ーー『豊饒の海』の舞台化と聞いて、まずはどんな思いを抱かれましたか。

東出:以前から三島由紀夫のファンなので、タイトルを聞いたとき、自分の役者としてのキャリアの上で畏れのようなものを感じました。その壮大なスケールに、はたして舞台化できるのだろうか……というとまどいがあって。この舞台に携わっていなくて、ファンとしてなら、『豊饒の海』の舞台化、できるの? と今も思っていると思います。それは『禁色』にしても同じことで、文学として難しいので。けれども、マックス・ウェブスターさんと会ってお話ししたところ、「僕はある意味有利な立場にある。というのは、日本人は三島をある意味神格化しているところがあるけれども、僕はそういったものなしに原作を読んで舞台化できると感じているし、人間ドラマを描くだけだから」とおっしゃっていて。台本もすばらしいと思いました。三島を好きだからこそ思うんですが、舞台化にせよ映像化にせよ、原作を超えること、すなわち、読者それぞれが想像力によって補填し、頭の中に完成させた世界を超えることは難しいと思うんですね。けれども、血の通った人間が演じることで生き生きとした世界を描き出せるということはあるかもしれない。そうとらえて、稽古を頑張っていきたいと思っています。

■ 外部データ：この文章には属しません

(** * gomavlib: the channel lifecycle ([channel.go]) and its events

    A shallow embedding of [newChannel] and [Channel.run].

    [newChannel] is sequential code and is written in state-passing style
    over a small [World].  [Channel.run] starts two goroutines and then
    arbitrates the shutdown; it is written as an executable labelled
    transition function [step] over the program counters of the reader
    goroutine, the writer goroutine and the body of [run] itself.  A label
    names the goroutine that moves and carries whatever the outside supplies
    at that point (the result of [parser.Read], the item handed over on
    [writec], the branch a ready [select] picks).  Every operation that the
    code performs on something outside the goroutine is appended to a log, so
    that properties of the program are properties of the logs of all
    executions.

    Blocking is scheduling: an operation that waits for a partner outside
    (a send on [eventsOut] or [channelClose], a [Read] on the stream) is a
    step that is taken when the partner is ready, and an execution in which
    the partner never is simply does not contain it.  An operation that waits
    for something inside (a closed [readerDone], [writerDone], [terminate] or
    [writec]) is a step that is possible only once that has happened.

    The stream-request hook [onEventFrame] lives in another file.  Its call
    is an interval: while it lasts, the hook may send events of its own
    (such as [EventStreamRequested]) on [eventsOut]; each of these sends is
    a step and an entry of the log, performed by [THook], and the call of
    the reader is entered in the log when it returns. *)

From Stdlib Require Import List Bool String Ascii Arith ZArith Lia.
From Stdlib Require Import Permutation Sorted.
From Stdlib Require Import Strings.Byte.
Import ListNotations.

宮沢:僕は最初に舞台化の話をお聞きしたとき、全四巻のうちどの巻を舞台にするんだろうと思い、全編ということで、どう舞台化するのだろうと疑問が湧いて。正直、先日ワークショップをやるまで、その疑問がぐるぐるしていました。けれども、みんなで本読みをしていくうちに、長田さんが原作のすばらしいところを汲み取って一つの作品に仕上げていて、原作に対して新しい観点があり、新しい作品のようにも思えるなと。そんな新しい試みの一員として参加させていただけることがとてもうれしいですが、だからこそ責任感も感じます。ただ、変なプレッシャーは感じずにやっていきたいなと。10代や20代の若い方は三島由紀夫というと読んだこともないという人も多いと思うんですね。そういう方たちにも間違いなく楽しんでいただけて、どこか絶対共感するところのある作品になると思うので、三島由紀夫、硬いな、どうしようかなと思っている方にも観に来てほしいなと思っています。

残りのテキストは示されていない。